YOUR OBJECTIVE: Set down exactly, from the records below, the line with "covered es us" through the line with "let index := y * width + x in", and nothing else.

INPUT MATERIAL:
(** X7: registrations of different types under different codes commute:
    one order goes through exactly when the other does, and then in the two
    resulting stores the factory reads the same under every type and under
    every code. *)
Theorem independent_registrations_commute argv1 argv2 self fc w :
  live_factory self fc w ->
  arg argv1 1 <> arg argv2 1 ->
  rb_num2int (arg argv1 0) <> rb_num2int (arg argv2 0) ->
  (outcome (register_both argv1 argv2 self w) = inr Qnil <->
   outcome (register_both argv2 argv1 self w) = inr Qnil) /\
  (outcome (register_both argv1 argv2 self w) = inr Qnil ->
   (forall k,
      Factory_pkrg_entries self (state (register_both argv1 argv2 self w)) ≫= assoc_get k
      = Factory_pkrg_entries self (state (register_both argv2 argv1 self w)) ≫= assoc_get k) /\
   (forall n,
      Factory_ukrg_entries self (state (register_both argv1 argv2 self w)) ≫= assoc_get n
      = Factory_ukrg_entries self (state (register_both argv2 argv1 self w)) ≫= assoc_get n)).
Proof.
  intros Hlive Hty Hcode.
  destruct (live_factory_entries _ _ _ Hlive) as (es & us & Hes & Hus).
  destruct Hlive as (Hself & _ & _).
  rewrite !(register_both_eq _ _ _ _ _ Hself).
  destruct (resolve argv1) as [e1|r1] eqn:Hr1, (resolve argv2) as [e2|r2] eqn:Hr2;
    try (split; [split|]; done).
  destruct (resolve_inr _ _ Hr1) as (Hm1 & _ & Hc1 & _).
  destruct (resolve_inr _ _ Hr2) as (Hm2 & _ & Hc2 & _).
  split; [done|]. intros _. unfold state. simpl.
  rewrite !store_registration_pk_entries, !store_registration_uk_entries, Hes, Hus
    by (by rewrite ?store_registration_DATA_PTR).
  simpl. split.
  - intros k. apply assoc_put_commute_get. congruence.
  - intros n. apply assoc_put_commute_get. congruence.
Qed.

(** [Point] under code 1 and [Plain] under code 2 on the new factory: both
    orders go through, and the factory reads the same after either. *)
Lemma independent_registrations_commute_witness :
  outcome (register_both [Integer 1; Point; first_options] [Integer 2; Plain; third_options]
             the_factory factory_world) = inr Qnil /\
  outcome (register_both [Integer 2; Plain; third_options] [Integer 1; Point; first_options]
             the_factory factory_world) = inr Qnil /\
  Factory_pkrg_entries the_factory
    (state (register_both [Integer 2; Plain; third_options]
              [Integer 1; Point; first_options] the_factory factory_world))
    ≫= assoc_get Point = Some (1, Proc 1) /\
  Factory_ukrg_entries the_factory
    (state (register_both [Integer 2; Plain; third_options]
              [Integer 1; Point; first_options] the_factory factory_world))
    ≫= assoc_get 2 = Some (Method Plain "new").
Proof.
  destruct (independent_registrations_commute
              [Integer 1; Point; first_options] [Integer 2; Plain; third_options]
              the_factory the_factory_struct factory_world)
    as ([Hto _] & Hsame).
  - live_by_computation.
  - discriminate.
  - discriminate.
  - assert (outcome (register_both [Integer 1; Point; first_options]
                       [Integer 2; Plain; third_options] the_factory factory_world)
            = inr Qnil) as H12 by (vm_compute; reflexivity).
    destruct (Hsame H12) as [Hpk Huk].
    split; [exact H12|]. split; [exact (Hto H12)|].
    rewrite <- (Hpk Point), <- (Huk 2). vm_compute. split; reflexivity.
Defined.

(** ** Invariants of the store *)

Section assoc_invariants.
Context {K V : Type} `{EqDecision K}.
Implicit Types (k : K) (v : V) (l : list (K * V)).

Lemma elem_of_assoc_put e k v l :
  e ∈ assoc_put k v l -> e = (k, v) \/ e ∈ l.
Proof.
  induction l as [|[k0 v0] l IH]; simpl.
  - intros ->%list_elem_of_singleton. by left.
  - case_bool_decide.
    + intros [->|?]%elem_of_cons; [by left|]. right. by apply list_elem_of_further.
    + intros [->|?]%elem_of_cons; [right; by apply list_elem_of_here|].
      destruct IH as [?|?]; [done|by left|]. right. by apply list_elem_of_further.
Qed.

Lemma elem_of_assoc_put_keys x k v l :
  x ∈ (assoc_put k v l).*1 -> x = k \/ x ∈ l.*1.
Proof.
  intros ([k' v'] & -> & [->|Hin]%elem_of_assoc_put)%list_elem_of_fmap; [by left|].
  right. apply list_elem_of_fmap. by exists (k', v').
Qed.

Lemma NoDup_assoc_put k v l : NoDup l.*1 -> NoDup (assoc_put k v l).*1.
Proof.
  induction l as [|[k0 v0] l IH]; simpl.
  - intros _. apply NoDup_singleton.
  - intros [Hk0 Hl]%NoDup_cons. case_bool_decide as Hk; simpl.
    + subst k0. by apply NoDup_cons.
    + apply NoDup_cons. split; [|by apply IH].
      intros [->|?]%elem_of_assoc_put_keys; done.
Qed.

Lemma Forall_assoc_put (P : K * V -> Prop) k v l :
  P (k, v) -> Forall P l -> Forall P (assoc_put k v l).
Proof.
  intros Hkv Hl. apply Forall_forall. intros e [->|He]%elem_of_assoc_put; [done|].
  by eapply Forall_forall in Hl.
Qed.

Lemma assoc_get_put_is_Some k k' v l :
  is_Some (assoc_get k' l) -> is_Some (assoc_get k' (assoc_put k v l)).
Proof. rewrite assoc_get_put. case_bool_decide; eauto. Qed.
End assoc_invariants.

Lemma pk_entries_ok_put k n p es :
  rb_type k = T_CLASS -> -128 <= n <= 127 ->
  pk_entries_ok es -> pk_entries_ok (assoc_put k (n, p) es).
Proof.
  intros Hk Hn [Hnd Hall]. split; [by apply NoDup_assoc_put|].
  by apply Forall_assoc_put.
Qed.

Lemma uk_entries_ok_put n p us :
  -128 <= n <= 127 -> uk_entries_ok us -> uk_entries_ok (assoc_put n p us).
Proof.
  intros Hn [Hnd Hall]. split; [by apply NoDup_assoc_put|].
  by apply Forall_assoc_put.
Qed.

Lemma pk_entries_ok_nil : pk_entries_ok [].
Proof. split; [apply NoDup_nil_2|apply Forall_nil_2]. Qed.

Lemma uk_entries_ok_nil : uk_entries_ok [].
Proof. split; [apply NoDup_nil_2|apply Forall_nil_2]. Qed.

Lemma covered_put k n p u es us :
  covered es us -> covered (assoc_put k (n, p) es) (assoc_put n u us).
Proof.
  intros Hcov e [->|He]%elem_of_assoc_put; simpl.
  - rewrite assoc_get_put_eq. by eexists.
  - by apply assoc_get_put_is_Some, Hcov.
Qed.

Lemma wf_world_empty c : wf_world (initial_world c).
Proof. split; simpl; intros *; by rewrite ?lookup_empty. Qed.
(** The array [getContour] returns holds, in the slot of every cell, what
    the loop body computed for it. *)
Lemma getContour_get x y :
  0 ≤ x < width - 1 → 0 ≤ y < height - 1 →
  ∃ contour,
    getContour surface width height cutoff = JS.Normal contour ∧
    Z.of_nat (length contour) = (width - 1) * (height - 1) ∧
    JS.get contour (y * (width - 1) + x)
    = Some (contourCase surface width height cutoff x y).
Proof.
  intros Hx Hy. pose proof (cell_index_range x y Hx Hy) as Hrange.
  unfold getContour, JS.new_Uint8Array.
  rewrite decide_False by lia. simpl.
  eexists; split; [reflexivity|]. unfold contourColumn.
  rewrite (nested_loops
             (fun a x y => JS.uint8_set a (y * (width - 1) + x)
                             (contourCase surface width height cutoff x y))).
  split.
  - rewrite (writes_length _ (fun p => p.2 * (width - 1) + p.1)
               (fun p => contourCase surface width height cutoff p.1 p.2)).
    rewrite length_replicate. lia.
  - pose proof (writes_get _ (fun p => p.2 * (width - 1) + p.1)
                  (fun p => contourCase surface width height cutoff p.1 p.2)
                  (replicate (Z.to_nat ((width - 1) * (height - 1))) 0)
                  (seqZ 0 (width - 1) ≫= fun x => pair x <$> seqZ 0 (height - 1))
                  (x, y)) as Hget.
    simpl in Hget. rewrite Hget.
    + f_equal. apply Z.mod_small.
      pose proof (contourCase_range x y). lia.
    + apply list_elem_of_bind. exists x. split.
      * apply list_elem_of_fmap. exists y. split; [reflexivity|].
        apply elem_of_seqZ. lia.
      * apply elem_of_seqZ. lia.
    + intros [x' y'] Hin Heq. simpl in Heq.
      apply list_elem_of_bind in Hin as (x'' & Hin & Hx'').
      apply list_elem_of_fmap in Hin as (y'' & [= -> ->] & Hy'').
      apply elem_of_seqZ in Hx''.
      destruct (cell_index_inj x'' y'' x y) as [-> ->]; auto with lia.
    + rewrite length_replicate. lia.
Qed.

Lemma contourCase_bits x y :
  let index := y * width + x in
  let sample i := JS.lt (JS.toNumber (JS.get surface i)) cutoff in
  let idx := contourCase surface width height cutoff x y in
  Z.testbit idx 3 = sample index && negb (x =? 0) && negb (y =? 0) ∧
  Z.testbit idx 2
  = sample (index + 1) && negb (x =? width - 2) && negb (y =? 0) ∧
  Z.testbit idx 1
  = sample (index + width + 1) && negb (x =? width - 2)
    && negb (y =? height - 2) ∧
  Z.testbit idx 0
  = sample (index + width) && negb (x =? 0) && negb (y =? height - 2).
Proof.
  unfold contourCase. cbv zeta.
  destruct (JS.lt _ cutoff), (JS.lt _ cutoff), (JS.lt _ cutoff),
    (JS.lt _ cutoff), (x =? 0), (x =? width - 2), (y =? 0),
    (y =? height - 2); vm_compute; auto.
Qed.

(** On binary64, [a === b] excludes [a < b]. *)
Lemma strictEq_not_lt (a b : float) :
  JS.strictEq a b = true → JS.lt a b = false.
Proof.
  unfold JS.strictEq, JS.lt.
  rewrite FloatAxioms.eqb_spec, FloatAxioms.ltb_spec.
  unfold SFeqb, SFltb. destruct (SFcompare _ _) as [[]|]; congruence.
Qed.

End Classifier.

(** C2. For every cell (x, y) with 0 ≤ x < width−1 and 0 ≤ y < height−1,
    the slot of the cell in the array [getContour] returns holds a 4-bit
    value whose bit 3 is set iff the top-left corner is below threshold, bit
    2 iff the top-right one is, bit 1 iff the bottom-right one is and bit 0
    iff the bottom-left one is, each after the boundary forcing; a corner is
    below threshold exactly when its sample is strictly less than the cutoff,
    so a sample equal to the cutoff sets no bit. *)
Theorem getContour_encodes_corners (surface : Surface) (width height : Z)
    (cutoff : float) (x y : Z) :
  0 ≤ x < width - 1 → 0 ≤ y < height - 1 →
  ∃ contour idx,
    getContour surface width height cutoff = JS.Normal contour ∧
    JS.get contour (y * (width - 1) + x) = Some idx ∧
    0 ≤ idx < 16 ∧
    (Z.testbit idx 3 = true ↔
       Spec.below (Spec.sampleAt surface width x y) cutoff
       ∧ x ≠ 0 ∧ y ≠ 0) ∧
    (Z.testbit idx 2 = true ↔
       Spec.below (Spec.sampleAt surface width (x + 1) y) cutoff
       ∧ x ≠ width - 2 ∧ y ≠ 0) ∧
    (Z.testbit idx 1 = true ↔
       Spec.below (Spec.sampleAt surface width (x + 1) (y + 1)) cutoff
       ∧ x ≠ width - 2 ∧ y ≠ height - 2) ∧
    (Z.testbit idx 0 = true ↔
       Spec.below (Spec.sampleAt surface width x (y + 1)) cutoff
       ∧ x ≠ 0 ∧ y ≠ height - 2) ∧
    (∀ col row,
       JS.strictEq (Spec.sampleAt surface width col row) cutoff = true →
       ¬ Spec.below (Spec.sampleAt surface width col row) cutoff).
Proof.
  intros Hx Hy.
  destruct (getContour_get surface width height cutoff x y Hx Hy)
    as (contour & Hcontour & _ & Hget).
  exists contour, (contourCase surface width height cutoff x y).
  split; [exact Hcontour|]. split; [exact Hget|].
  split; [apply contourCase_range|].
  destruct (contourCase_bits surface width height cutoff x y)
    as (H3 & H2 & H1 & H0).
  unfold Spec.below, Spec.sampleAt.
  replace ((y + 1) * width + (x + 1)) with (y * width + x + width + 1) by lia.
  replace ((y + 1) * width + x) with (y * width + x + width) by lia.
  replace (y * width + (x + 1)) with (y * width + x + 1) by lia.
  rewrite H3, H2, H1, H0. unfold JS.lt.
  rewrite !andb_true_iff, !negb_true_iff, !Z.eqb_neq.
  repeat split; try tauto.
  intros col row Heq Hlt. apply strictEq_not_lt in Heq.
  unfold JS.lt in Heq. congruence.
Qed.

TASK ANSWER:
  covered es us -> covered (assoc_put k (n, p) es) (assoc_put n u us).
Proof.
  intros Hcov e [->|He]%elem_of_assoc_put; simpl.
  - rewrite assoc_get_put_eq. by eexists.
  - by apply assoc_get_put_is_Some, Hcov.
Qed.

Lemma wf_world_empty c : wf_world (initial_world c).
Proof. split; simpl; intros *; by rewrite ?lookup_empty. Qed.
(** The array [getContour] returns holds, in the slot of every cell, what
    the loop body computed for it. *)
Lemma getContour_get x y :
  0 ≤ x < width - 1 → 0 ≤ y < height - 1 →
  ∃ contour,
    getContour surface width height cutoff = JS.Normal contour ∧
    Z.of_nat (length contour) = (width - 1) * (height - 1) ∧
    JS.get contour (y * (width - 1) + x)
    = Some (contourCase surface width height cutoff x y).
Proof.
  intros Hx Hy. pose proof (cell_index_range x y Hx Hy) as Hrange.
  unfold getContour, JS.new_Uint8Array.
  rewrite decide_False by lia. simpl.
  eexists; split; [reflexivity|]. unfold contourColumn.
  rewrite (nested_loops
             (fun a x y => JS.uint8_set a (y * (width - 1) + x)
                             (contourCase surface width height cutoff x y))).
  split.
  - rewrite (writes_length _ (fun p => p.2 * (width - 1) + p.1)
               (fun p => contourCase surface width height cutoff p.1 p.2)).
    rewrite length_replicate. lia.
  - pose proof (writes_get _ (fun p => p.2 * (width - 1) + p.1)
                  (fun p => contourCase surface width height cutoff p.1 p.2)
                  (replicate (Z.to_nat ((width - 1) * (height - 1))) 0)
                  (seqZ 0 (width - 1) ≫= fun x => pair x <$> seqZ 0 (height - 1))
                  (x, y)) as Hget.
    simpl in Hget. rewrite Hget.
    + f_equal. apply Z.mod_small.
      pose proof (contourCase_range x y). lia.
    + apply list_elem_of_bind. exists x. split.
      * apply list_elem_of_fmap. exists y. split; [reflexivity|].
        apply elem_of_seqZ. lia.
      * apply elem_of_seqZ. lia.
    + intros [x' y'] Hin Heq. simpl in Heq.
      apply list_elem_of_bind in Hin as (x'' & Hin & Hx'').
      apply list_elem_of_fmap in Hin as (y'' & [= -> ->] & Hy'').
      apply elem_of_seqZ in Hx''.
      destruct (cell_index_inj x'' y'' x y) as [-> ->]; auto with lia.
    + rewrite length_replicate. lia.
Qed.

Lemma contourCase_bits x y :
  let index := y * width + x in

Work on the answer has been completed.